I sat across the table and watched her make a face as she slumped her shoulders and slurped her soup and I couldn’t understand why she wouldn’t just say, “I’d like to have it.” She asked him several times, “Do you want that last hot dog,” and he responded with, “I’m not sure.” I couldn’t figure out after 40+ years of marriage why she would not speak up and say something. He always understands. He would give her anything she desired. And yet she sat slumped over her soup bowl, head hanging and glared at me while mouthing, “Keep your mouth shut.”
This feeling of sadness used to wash over me in these moments at the dinner table. I could see so clearly what was happening. I wondered why even though he would do anything for her, she wouldn’t do anything for herself. She created this pattern of sadness for herself and if he ate that damn hot dog she would get mad and resentful. It’s just a f&cking hot dog but there’s a larger thing happening here. I could see it…I could always see it.

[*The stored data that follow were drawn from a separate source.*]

(* ===== verification/ValidityProgress.v ===== *)
(** * Honest blocks are not refused

    The witness of a block read off a history, and the proof that no check of
    the processor refuses it: the deposits and registrations one after the
    other, the update of the channel tree and the block step.  The circuits may
    still fail to prove; [prover_failure] lists these outcomes, each with the
    prover that gave no proof, or made a proof that does not verify, for public
    inputs that the native code computed and that survive their encoding. *)

From S2P Require Import Prelude Limbs U63 Circuit MerkleTree LeafTrees Poseidon IndexedTree Keccak Regev BalanceState Account AccountProps Ledger LedgerProps Balance BalanceProps BalanceCodec Channel HashChains BlockStep BlockChain HashChainProps BlockStepProps BlockChainProps ChainCodec.

#[local] Remove Hints Leafable_Bytes32 : typeclass_instances.

(** ** The circuits *)

(** The verifier data of a circuit has the caps of its common data. *)
Class ChainDataOk {P : Poseidon} {PL : Plonky2} (CP : ChainProvers) : Prop := {
  deposit_vd_shaped : vd_shaped (cap_elements (vd_common deposit_chain_vd)) (vd_only deposit_chain_vd);
  channel_reg_vd_shaped : vd_shaped (cap_elements (vd_common channel_reg_chain_vd)) (vd_only channel_reg_chain_vd);
}.

(** The chain circuit has the common data that the step circuit was built for. *)
Class BlockDataOk {P : Poseidon} {PL : Plonky2} (BP : BlockProvers) : Prop := {
  block_chain_common counts : vd_common (block_chain_vd counts) = block_chain_cd;
  block_chain_vd_shaped counts : vd_shaped (cap_elements (vd_common (block_chain_vd counts))) (vd_only (block_chain_vd counts));
}.

(** What a computation may end with; it does not abort. *)
Definition ends {E A} (Q : A -> Prop) (F : E -> Prop) (r : res E A) : Prop :=
  match r with Ok x => Q x | Err e => F e | Panic => False end.

Lemma ends_impl {E A} (Q Q' : A -> Prop) (F F' : E -> Prop) r : (forall x, Q x -> Q' x) -> (forall e, F e -> F' e) -> ends Q F r -> ends Q' F' r.
Proof. destruct r; cbn; auto. Qed.

Lemma ends_Ok {E A} (Q : A -> Prop) (F : E -> Prop) r : ends (fun _ => True) F r -> (forall x, r = Ok x -> Q x) -> ends Q F r.
Proof. destruct r; cbn; auto. Qed.

Lemma ends_map_err {E E' A} (f : E -> E') (Q : A -> Prop) F r : ends Q (fun e => F (f e)) r -> ends Q F (map_err f r).
Proof. by destruct r. Qed.

Lemma ends_bind {E A B} (Q : A -> Prop) (R : B -> Prop) (F : E -> Prop) r (f : A -> res E B) :
  ends Q F r -> (forall x, r = Ok x -> Q x -> ends R F (f x)) -> ends R F (x ← r; f x).
Proof. destruct r; cbn; auto. Qed.

Lemma ends_ok_or {E A} (F : E -> Prop) (o : option A) e : (o = None -> F e) -> ends (fun x => o = Some x) F (ok_or o e).
Proof. destruct o; cbn; auto. Qed.

Lemma ends_ensure {E} (F : E -> Prop) b e : (b = false -> F e) -> ends (fun _ => b = true) F (ensure b e).
Proof. destruct b; cbn; auto. Qed.

Lemma elem_of_last {A} (l : list A) x : x ∈ l ++ [x].
Proof. apply elem_of_app. right. by apply list_elem_of_singleton. Qed.

(** A step proof, wrapped by the proof of the outer circuit. *)
Lemma ends_wrapped {E E' A B C} (f : E -> E') (r : res E A) (step : A -> option B) (outer : B -> option C) e e' x : r = Ok x ->
  ends (fun q => exists p, step x = Some p /\ outer p = Some q)
    (fun err => step x = None /\ err = f e \/ exists p, step x = Some p /\ outer p = None /\ err = e')
    (p ← map_err f (y ← r; ok_or (step y) e); ok_or (outer p) e').
Proof. intros ->. cbn. destruct (step x) as [p|]; cbn; [|by left]. destruct (outer p) eqn:Ho; cbn; [eauto|right; eauto]. Qed.

(** ** Deposits *)

Section progress.
Context {P : Poseidon} {PC : PoseidonCollisionFree P} {W : PoseidonWords P} {PE : PoseidonElements P W}.
Context {PR : PoseidonReadable P W} {K : Keccak}.
Context {PL : Plonky2} {CP : ChainProvers} {CPO : ChainProversOk CP} {CDO : ChainDataOk CP}.
Import BlockHashChainProcessor.

(** The proofs that come out of the deposit processor for the deposits [ds], and how it may fail to
    make one. *)
Definition deposit_made (ds : list Deposit) (q : Proof) : Prop :=
  exists w pis p, DepositStepWitness.deposit w ∈ ds /\ deposit_step_data_prove w pis = Some p /\ deposit_chain_data_prove p = Some q.

Inductive deposit_failure (ds : list Deposit) : DepositChainProcessorError -> Prop :=
| deposit_step_stuck w pis ws : DepositStepWitness.deposit w ∈ ds -> DepositStepWitness.to_public_inputs w deposit_chain_vd = Ok pis ->
    DepositChainPublicInputs.to_u64_vec (E := unit) (cap_elements (vd_common deposit_chain_vd)) pis = Ok ws ->
    DepositChainPublicInputs.from_u64_slice ws (cap_elements (vd_common deposit_chain_vd)) = Ok pis ->
    deposit_step_data_prove w pis = None -> deposit_failure ds (DepositStepFailed DepositFailedToProve)
| deposit_chain_stuck w pis p : DepositStepWitness.deposit w ∈ ds -> deposit_step_data_prove w pis = Some p -> deposit_chain_data_prove p = None ->
    deposit_failure ds DepositChainFailed.

Lemma deposit_failure_app ds ds' e : deposit_failure ds e -> deposit_failure (ds ++ ds') e.
Proof. intros []; [eapply deposit_step_stuck|eapply deposit_chain_stuck]; eauto; apply elem_of_app; by left. Qed.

She always puts herself last.
It’s not healthy…though she has taught herself it’s selfless. It’s not selfless….it’s selfish. Know why? Because then the anger you feel when you aren’t getting what you desire gets projected onto innocent bystanders and they end up confused. They end up angry too. They end up sad too. This is how it spreads.
I used to speak up for her. I took it upon myself. I couldn’t help it. How do you sit and watch someone not being able to mutter a word when they want something. She always attacked me for doing it. She’d tell me to stop or shut up. I knew minding my business was hard but I felt all this pain in her so deeply. I couldn’t sit and watch this and not try. So for many years I tried. And for many years my trying for her created another pattern of her being mad at me…when really she was mad at herself for not doing what I was trying to do for her.
[tweetthis]Love yourself. Choose for you.[/tweetthis]
Love yourself I always tell her. Choose for you. You’ll see how much better you feel if you do something as simple as saying you want the last hot dog. Speak up. Have a voice. Tell your truth. If you’re hungry, say you’re hungry. Do you know how sad it makes me to see someone not even be able to say, “I want that.” I want to cry as I type this. I’m sensitive to this stuff…it hurts my core. It’s not a normal hurt…I feel their pain and I feel my own pain from the reaction of witnessing it. That’s a lot of pain to handle.
But I’ve learned from the witnessing. I’ve learned that I can’t force others to grow and heal.
Parents: Your children learn by watching. Please remember this. They don’t learn much from what you speak…it’s more how you act. You lead by example. Let me tell you how important it is to just live your authentic truth and let them witness the love flowing to you and through you. Speaking words…all the right words…the perfect words to your children is not going to help them as they grow.
Know why? Because it’s your energy that teaches them. You can say anything but if you’re doing the opposite that’s a mixed vibration. They won’t respond to the words, they will respond to the actions. They need to align.
So the very best thing you could ever do for your child is to love yourself. It won’t ever matter how much you love, cherish and adore them if you don’t love you. If you love you they will know what love is. If you love you they will know what valuing themselves feels like. If you love you they will know how worthy they are of love too.
[tweetthis]Your words don’t matter.[/tweetthis]
And my words didn’t matter. This time I didn’t speak for her because I learned that my words don’t matter. I grumbled a little out of frustration but left the room without anger or an argument because all my years of witnessing taught me it isn’t my battle. It’s her internal battle. When she wants to love herself, she will. It’s a choice.
Choosing different than what you’re used to can feel strange or hard or confusing but the impact is far greater than you could imagine. When you finally choose for you. When you finally speak for you. When you finally say to yourself, “I love you” – well dolls….the entire world shows up and shouts, “I love you too!”